Выбрать главу

Нужно сказать, что оскорбительное подозрение Вельяминова приводило Масловича в отчаяние не только потому, что клало конец его карьере, а и потому, что Кавказская армия высоко чтила Вельяминова и дорожила его мнением. В нем уважали ум, знания, готовность всем жертвовать интересам дела и из ряда выходящую независимость. Всем было известно, как он не побоялся воспротивиться Императору Николаю Павловичу, от гнева которого и неробкие люди падали в обморок. При составлении плана военных действий Император лично прислал Вельяминову приказ расположить движение войск в указанном высочайше порядке. Находя этот порядок совершенно ошибочным, Вельяминов письменно ответил Николаю Павловичу, что Государь волен казнить его, но он не станет исполнять его приказа, а начнет действовать совершенно иначе. И он изложил Императору свой план. Успех увенчал действия Вельяминова, а Николай Павлович, сознав свою ошибку, не только не рассердился, но горячо благодарил непослушного генерала.

Понятно, как много значило худое или доброе мнение такого начальника для офицера, дорожащего своей честью, как Маслович.

Замечательна судьба его. Участвуя во множестве битв и схваток, подвергаясь множеству опасностей, он никогда не получил ни малейшей раны, и все это счастье было для того, чтобы умереть в Крымскую кампанию от холеры!

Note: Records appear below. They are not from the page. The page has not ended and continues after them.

(** [timeout(streamId, duration)]. *)
Definition timeout (sid : StreamId) (duration : Duration) (m : t) : option t :=
  if paused m then Some m
  else
    match streams m !! sid with
    | None => Some m
    | Some stream =>
        match StatusUpdateStream.pending stream with
        | [] => Some m
        | u :: _ =>
            deadline ← StatusUpdateStream.timeout stream;  (* CHECK_SOME(stream->timeout) *)
            if bool_decide (deadline ≤ clock m)%Z            (* expired() *)
            then
              let duration_ := Z.min (duration * 2) RETRY_MAX in
              forward_and_arm sid stream u duration_ m
            else Some m
        end
    end.

(** Modelled from the spec: the [i]-th scheduled message is delivered, if it
    is due (the retry scheduler of libprocess; a timer fires once, at or
    after its deadline). *)
Definition deliver (i : nat) (m : t) : option t :=
  match timers m !! i with
  | Some timer =>
      if bool_decide (due timer ≤ clock m)%Z
      then timeout (timer_stream timer) (timer_duration timer)
                   (set_timers (delete i (timers m)) m)
      else Some m
  | None => Some m
  end.

(** What happens to the actor, one message at a time. *)
Inductive Event :=
| EUpdate (io : IO) (u : Update) (sid : StreamId) (checkpoint : bool)
| EAcknowledgement (io : IO) (sid : StreamId) (uuid : UUID)
| ERecover (io : IO) (streamIds : list StreamId) (strict : bool)
| ECleanup (frameworkId : FrameworkID)
| EPause
| EResume
| EDeliver (i : nat)
| ETick (dt : Duration)
| EFiles (fs' : FS).

(** The actor after an event; [ETick] lets time pass and [EFiles] lets the
    embedder change the files (it is the one to collect them). *)
Definition step (e : Event) (m : t) : option t :=
  match e with
  | EUpdate io u sid checkpoint => snd <$> update io u sid checkpoint m
  | EAcknowledgement io sid uuid => snd <$> acknowledgement io sid uuid m
  | ERecover io streamIds strict => snd <$> recover io streamIds strict m
  | ECleanup f => cleanup f m
  | EPause => Some (pause m)
  | EResume => resume m
  | EDeliver i => deliver i m
  | ETick dt => if bool_decide (0 ≤ dt)%Z then Some (set_clock (clock m + dt)%Z m) else Some m
  | EFiles fs' => Some (set_fs fs' m)
  end.

(** The actor after a sequence of events. *)
Fixpoint run (es : list Event) (m : t) : option t :=
  match es with
  | [] => Some m
  | e :: es' => m' ← step e m; run es' m'
  end.

(** The states the actor can be in between two messages. *)
Inductive reachable : t → Prop :=
| reachable_init now fs0 : reachable (init now fs0)
| reachable_step e m m' : reachable m → step e m = Some m' → reachable m'.

End WithCollaborators.

End StatusUpdateManagerProcess.

(** ** One stream and its checkpoint file over time *)

Module StreamLife.

(** The stream object registered under one stream id (if any), the updates
    it accepted so far, oldest first (through [update], or through the
    replay that rebuilt it, which returns them as [State::updates]), and the
    file system holding its checkpoint file. *)
Record t := mk {
  live : option StatusUpdateStream.t;
  accepted : list Update;
  disk : FS
}.

(** What can happen to the stream. *)
Inductive Op :=
| OCreate (io : IO) (frameworkId : option FrameworkID) (checkpoint : bool)
| OUpdate (io : IO) (u : Update)
| OAcknowledgement (io : IO) (uuid : UUID)
| ORecover (io : IO) (strict : bool)
| ODrop.

Section WithStream.

Variable isTerminalState : StateValue → bool.
(** The stream id and the path of its checkpoint file. *)
Variable sid : StreamId.
Variable p : Path.

(** [OCreate] is [StatusUpdateStream::create], done when no stream is
    registered; [OUpdate] and [OAcknowledgement] are the operations of the
    registered stream; [ORecover] is [StatusUpdateStream::recover], whose
    stream replaces the registered one; [ODrop] destroys the registered
    stream (clean-up, or the end of the process). *)
Definition step (op : Op) (l : t) : option t :=
  match op with
  | OCreate io frameworkId checkpoint =>
      match live l with
      | Some _ => Some l
      | None =>
          match StatusUpdateStream.create io sid frameworkId
                  (if checkpoint then Some p else None) (disk l) with
          | (Err _, fs') => Some (mk None [] fs')
          | (Val s, fs') => Some (mk (Some s) [] fs')
          end
      end
  | OUpdate io u =>
      match live l with
      | None => Some l
      | Some s =>
          '(result, s', fs') ← StatusUpdateStream.update isTerminalState io u s (disk l);
          match result with
          | Val true => Some (mk (Some s') (accepted l ++ [u]) fs')
          | _ => Some (mk (Some s') (accepted l) fs')
          end
      end
  | OAcknowledgement io uuid =>
      match live l with
      | None => Some l
      | Some s =>
          '(_, s', fs') ← StatusUpdateStream.acknowledgement isTerminalState io uuid s (disk l);
          Some (mk (Some s') (accepted l) fs')
      end
  | ORecover io strict =>
      '(result, fs') ← StatusUpdateStream.recover isTerminalState io sid p strict (disk l);
      match result with
      | RSome (s, state) => Some (mk (Some s) (StatusUpdateStream.updates state) fs')
      | _ => Some (mk (live l) (accepted l) fs')
      end
  | ODrop => Some (mk None [] (disk l))
  end.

Не перечисляю множества геленджикских добрых знакомых. Но во время пребывания наших в укреплении подобрался также персонал прислуги, с которой они потом провели полжизни. В те добрые старые времена прислуга составляла тоже в своем роде членов семьи, с ней свыкались до дружбы, о ней заботились даже тогда, когда приходилось расставаться. Я был слишком мал, чтобы помнить весь этот люд в Геленджике, но впоследствии они были и друзьями моими, и во многом учителями. Это была нянька моя Аграфена, ее муж Алексей Гайдученко, наш повар Иван и черкешенка Наташа. Алексей и Иван были денщиками отца, и впоследствии, когда семья наша должна была разлучиться, Иван всюду следовал за мамой, а Гайдученко оставался при отце. Аграфена была обыкновенная наемная прислуга. Что такое была Наташа — это довольно трудно объяснить.

После какого-то столкновения с горцами, может быть при захвате кочермы или при разорении аула, в Геленджик были приведены две молоденькие девушки, сестры, которых забрала к себе начальница гарнизона. Обе значились пленницами, не были приписаны ни к какому сословию, не имели никаких прав, однако не были и крепостными, а скорее находились в опеке у взявших их. Начальница гарнизона окрестила их и назвала одну Натальей, другую Любовью. Наташу она отдала моей матери, Любу — какой-то другой даме. Как она их обращала в христианскую веру, не знаю. Вероятно, очень просто: попали к русским, значит, нужно принять и русскую веру. Однако же обе они вышли очень религиозными. Магометане, принимающие православие, вообще отличались набожностью; так было по крайней мере в стародавние времена. Скоро обе они были выданы и замуж за наших же солдат и вышли прекрасными женщинами. У Любы было потом чуть ли не трое сыновей, известных рыбаков в Новороссийске. У Наташи детей, кажется, не было или, может быть, умерли в младенчестве. До своего замужества оставалась в нашей семье вроде прислуги, а наполовину как воспитанница и горячо ко всем нам привязалась. Замечательно, что и Наташа, и Люба отличались каким-то особым благородством характера и перенимали все манеры у господ, а не у прислуги. Не было у них ни грубых слов, ни лживости, ни воровства, ни лености — ни одного из тех пороков, которые так портят даже порядочных людей из русской прислуги. Это тоже общечеркесская черта: поступая в услужение, они смотрят на себя как на членов семьи, держат себя с достоинством и отличаются редкой верностью. На сторожа-черкеса всегда можно положиться больше, чем на русского: не выдаст и не продаст.